» **Required work**
From the data below, retype exactly the lines starting with the one that contains "assert (2 ^" and ending with the one that contains "cbv zeta in Hch, Hfr.", both included.

***

(** The end of [new_slab]: link the slab whose page struct and free list are
    written, mark its pages. *)
Lemma finish_slab_spec h F own loc ci s pg fl :
  heap_rep h F own loc -> cache_ix ci -> own !! s = None -> block_ok (mm_pages_count (h_mm h)) (sord ci) s ->
  (forall p, p ∈ block s (sord ci) -> p ∉ F /\ unowned own p /\ loc !! p = None /\
     exists pg, h_pages h !! p = Some pg /\ p_flags pg = 0) ->
  h_pages h !! s = Some pg -> slab_head ci fl (set_flags STRUCT_PAGE_FLAG_SLAB_COMPOSITE_HEAD pg) ->
  chain (h_mem h) fl -> NoDup fl -> (forall a, a ∈ fl -> is_obj (h_offset h) s ci a) ->
  returns (h ← slab_link Full (Ref s) (Ref ci) h;
           p ← pg_get (Ref s) h;
           h ← cache_upd (Ref ci) (fun k => set_totals (sc_total_objs k + p_total_objs p) (sc_total_objs_allocated k) k) h;
           _mark_composite_page (Ref s) (2 ^ sord ci) h)
    (fun h' => heap_rep h' F (<[s := OSlab ci fl]> own) (<[s := (ci, Full)]> loc) /\ hsame h h' /\ h_mem h' = h_mem h).
Proof.
  intros Hr Hci Hs Hbk Hblk Hpg Hhd Hch Hnd Hob. pose proof Hbk as [Hk Hs0 Hsn _]. unfold max_order in Hk.
  assert (s ∈ block s (sord ci)) as Hss by (apply block_nonempty; lia).
  destruct (Hblk s Hss) as (HsF & Hsu & Hsl & _).
  mcall (slab_link_spec h F own loc ci Full s Hr Hci Hsl); [by exists pg|split; [done|]|].
  { intros s' o Hs' Hin. by destruct (Hsu s' o Hs'). }
  intros h2 (Hr2 & Hsm2 & Hm2 & Hrl & Hother & _).
  destruct (Dll.relinked_lookup _ _ _ _ Hrl Hpg) as (pg2 & Hpg2 & Hpay).
  mpure (pg_get_some _ _ _ Hpg2). destruct (cache_get_ok _ _ _ _ ci Hr2 Hci) as (c & Hc & _ & _).
  unfold cache_upd. rewrite Hc. simpl.
  destruct (rep_set_totals h2 _ _ _ ci c (sc_total_objs c + p_total_objs pg2) (sc_total_objs_allocated c) Hr2 Hc) as [Hr3 Hsm3].
  set (h3 := set_caches _ h2) in *. rewrite <- order2size_pow by lia.
  assert (forall p, p ∈ block s (sord ci) -> exists pg, h_pages h3 !! p = Some pg /\ p_flags pg = 0) as Hz.
  { intros p Hp. destruct (Hblk p Hp) as (_ & _ & Hl & pg' & Hpg' & Hf).
    destruct (Dll.relinked_lookup _ _ _ _ Hrl Hpg') as (pg3 & Hpg3 & Hpay3). exists pg3.
    split; [done|]. rewrite <- Hf. by injection Hpay3. }
  eapply returns_mono; [apply (mark_composite_spec h3 s (sord ci) pg2); [|done|done]|].
  { simpl. by rewrite (hs_count _ _ Hsm2). }
  intros h' (pages & -> & Hdom & Hpgs & Hout & Htail).
  assert (hsame h (set_h_pages pages h3)) as Hsm by (etrans; [exact Hsm2|]; etrans; [exact Hsm3|]; by split).
  split; [|split; [done|exact Hm2]]. apply rep_adopt; simpl.
  - eapply (rep_private _ _ _ _ pages (h_mem h3)) in Hr3; [exact Hr3|done| |done].
    intros p. destruct (decide (p ∈ block s (sord ci))) as [Hp|Hp]; [right|left; by apply Hout].
    destruct (Hblk p Hp) as (HpF & Hpu & Hpl & _).
    destruct (decide (p = s)) as [->|Hne]; [left|right].
    + split; [done|]. split; [done|]. unfold Dll.links. rewrite Hpgs. simpl. unfold h3, h_pages in *. simpl. by rewrite Hpg2.
    + split; [done|]. split; [done|]. by rewrite lookup_insert_ne.
  - done.
  - by rewrite (hs_count _ _ Hsm2).
  - intros p Hp HF. by destruct (Hblk p Hp).
  - intros p Hp. apply (Hblk p Hp).
  - split; [done|]. split; [eexists; split; [exact Hpgs|]|].
    { eapply slab_head_payload; [|exact Hhd]. revert Hpay. clear. destruct pg, pg2. by intros [= -> -> -> -> ->]. }
    rewrite Hm2, (hs_off _ _ Hsm2). done.
  - intros p Hp. destruct (Hblk p Hp) as (_ & _ & Hl & _). destruct (decide (p = s)) as [->|Hne]; [eauto|].
    rewrite lookup_insert_ne by done. rewrite Hl. by intros [].
Qed.

Lemma new_slab_spec h F own loc ci :
  heap_rep h F own loc -> cache_ix ci -> can_serve F (sord ci) ->
  returns (new_slab (Ref ci) (2 ^ sord ci) h) (fun h' => exists s,
    own !! s = None /\ loc !! s = None /\ block s (sord ci) ⊆ F /\
    heap_rep h' (F ∖ block s (sord ci)) (<[s := OSlab ci (all_objs (h_offset h) s ci)]> own) (<[s := (ci, Full)]> loc) /\
    hsame h h' /\
    forall x, outside (h_offset h) s (sord ci) x -> rd (h_mem h') x = rd (h_mem h) x).
Proof.
  intros Hr Hci Hcan. destruct (cache_facts ci Hci) as (Hk & Hosz & HN & Hsz).
  pose proof (pow2_pos (sord ci)) as Hp2. unfold max_order in Hk.
  assert (2 ^ sord ci <= 2 ^ 10) by (apply Z.pow_le_mono_r; lia).
  unfold new_slab. rewrite size2order_log2, Z.log2_pow2 by lia.
  mcall (pa_alloc_ok (h_mm h) F (sord ci) (hr_pa _ _ _ _ Hr)); [unfold BUDDY_HIGH_ORDER; lia|].
  intros [w st] (Hkept & Hun & [(_ & _ & Hno)|(s & -> & Hbk & Hsub & Hpa1)]); [done|].
  destruct (block_taken h F own loc st s (sord ci)) as (Hr1 & Hs & Hblk); try done.
  pose proof (kept_hsame h st Hkept) as Hsm1. set (h1 := set_mm st h) in *.
  set (F1 := F ∖ block s (sord ci)) in *. cbv zeta.
  pose proof Hbk as [_ Hs0 Hsn _]. assert (s ∈ block s (sord ci)) as Hss by (apply block_nonempty; lia).
  destruct (Hblk s Hss) as (HsF & Hsu & Hsl & pg0 & Hpg0 & Hf0).
  destruct (pa_count _ _ (hr_pa _ _ _ _ Hr)) as (Hn & _). destruct (hr_off _ _ _ _ Hr) as [Ho1 Ho2]. unfold PAGE_SIZE in Ho2.
  assert (mm_pages_count (h_mm h1) = mm_pages_count (h_mm h)) as Hn1 by apply Hkept.
  destruct (cache_get_ok _ _ _ _ ci Hr1 Hci) as (c & Hc & Hget & [[Hcp Hcs Hcm] _]).
  mpure Hget. rewrite Hcp, Hcm. rewrite order2size_pow by lia.
  rewrite (u64_small (2 ^ sord ci * PAGE_SIZE)) by (unfold PAGE_SIZE; lia). fold (nobj ci).
  mret (pg_upd_some _ _ _ _ Hpg0). mret pg_upd_again. mret pg_get_again. simpl p_total_objs.
  rewrite u16_small by lia. rewrite Z.eqb_refl. simpl negb.
  mret pg_upd_again. mret slab2addr_ret; [simpl in *; lia|simpl in *; lia|]. mret pg_get_again. simpl p_total_objs.
  rewrite u16_small by lia. simpl h_offset. rewrite (u64_small (s * PAGE_SIZE + _)) by (unfold PAGE_SIZE; lia).
  rewrite (Z.add_comm (s * PAGE_SIZE)).
  destruct (new_freelist (h_offset h) s ci (h_mem h)) as [Hch Hfr]; [done|lia|lia|unfold PAGE_SIZE; lia|].
  cbv zeta in Hch, Hfr.
  destruct (all_objs_facts (h_offset h) s ci Hci) as (Hnd & Hlen & Hall & Hhd).
  simpl h_mem. rewrite set_mem_pages. simpl h_mem. rewrite set_mem_pages. mret pg_upd_again.
  set (m := write64 _ _ _) in *. set (pg1 := set_freelist _ _).
  assert (forall x, outside (h_offset h) s (sord ci) x -> rd m x = rd (h_mem h) x) as Hout.
  { intros x Hx. apply Hfr. unfold outside in Hx. lia. }
  assert (dom (<[s:=pg1]> (h_pages h1)) = dom (h_pages h1)) as Hdom by (apply dom_insert_lookup_L; by exists pg0).
  eapply returns_mono; [eapply (finish_slab_spec _ F1 own loc ci s pg1 (all_objs (h_offset h) s ci))|]; try done.
  - eapply (rep_private h1 F1 own loc (<[s:=pg1]> (h_pages h1)) m); [done|done| |].
    + intros p. destruct (decide (p = s)) as [->|]; [by right; right|left; by apply lookup_insert_ne].
    + eapply (free_objects_outside h1 F1 own loc s (sord ci)); [done|lia|apply Hblk|done].
  - simpl in *. by rewrite Hn1.
  - intros p Hp. destruct (Hblk p Hp) as (? & ? & ? & pg & Hpg & Hf). do 3 (split; [done|]).
    unfold h_pages. simpl. destruct (decide (p = s)) as [->|]; [rewrite lookup_insert_eq | rewrite lookup_insert_ne by done]; eauto.
  - apply lookup_insert_eq.
  - by apply new_head_page.
  - intros a. apply Hall.
  - intros h' (Hr' & Hsm' & Hm'). exists s. do 4 (split; [done|]).
    split; [etrans; [exact Hsm1|]; etrans; [|exact Hsm']; by split|]. intros x Hx. rewrite Hm'. by apply Hout.
Qed.

End Ops.
End SlabOps.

***

» **Response for this exercise**
  assert (2 ^ sord ci <= 2 ^ 10) by (apply Z.pow_le_mono_r; lia).
  unfold new_slab. rewrite size2order_log2, Z.log2_pow2 by lia.
  mcall (pa_alloc_ok (h_mm h) F (sord ci) (hr_pa _ _ _ _ Hr)); [unfold BUDDY_HIGH_ORDER; lia|].
  intros [w st] (Hkept & Hun & [(_ & _ & Hno)|(s & -> & Hbk & Hsub & Hpa1)]); [done|].
  destruct (block_taken h F own loc st s (sord ci)) as (Hr1 & Hs & Hblk); try done.
  pose proof (kept_hsame h st Hkept) as Hsm1. set (h1 := set_mm st h) in *.
  set (F1 := F ∖ block s (sord ci)) in *. cbv zeta.
  pose proof Hbk as [_ Hs0 Hsn _]. assert (s ∈ block s (sord ci)) as Hss by (apply block_nonempty; lia).
  destruct (Hblk s Hss) as (HsF & Hsu & Hsl & pg0 & Hpg0 & Hf0).
  destruct (pa_count _ _ (hr_pa _ _ _ _ Hr)) as (Hn & _). destruct (hr_off _ _ _ _ Hr) as [Ho1 Ho2]. unfold PAGE_SIZE in Ho2.
  assert (mm_pages_count (h_mm h1) = mm_pages_count (h_mm h)) as Hn1 by apply Hkept.
  destruct (cache_get_ok _ _ _ _ ci Hr1 Hci) as (c & Hc & Hget & [[Hcp Hcs Hcm] _]).
  mpure Hget. rewrite Hcp, Hcm. rewrite order2size_pow by lia.
  rewrite (u64_small (2 ^ sord ci * PAGE_SIZE)) by (unfold PAGE_SIZE; lia). fold (nobj ci).
  mret (pg_upd_some _ _ _ _ Hpg0). mret pg_upd_again. mret pg_get_again. simpl p_total_objs.
  rewrite u16_small by lia. rewrite Z.eqb_refl. simpl negb.
  mret pg_upd_again. mret slab2addr_ret; [simpl in *; lia|simpl in *; lia|]. mret pg_get_again. simpl p_total_objs.
  rewrite u16_small by lia. simpl h_offset. rewrite (u64_small (s * PAGE_SIZE + _)) by (unfold PAGE_SIZE; lia).
  rewrite (Z.add_comm (s * PAGE_SIZE)).
  destruct (new_freelist (h_offset h) s ci (h_mem h)) as [Hch Hfr]; [done|lia|lia|unfold PAGE_SIZE; lia|].
  cbv zeta in Hch, Hfr.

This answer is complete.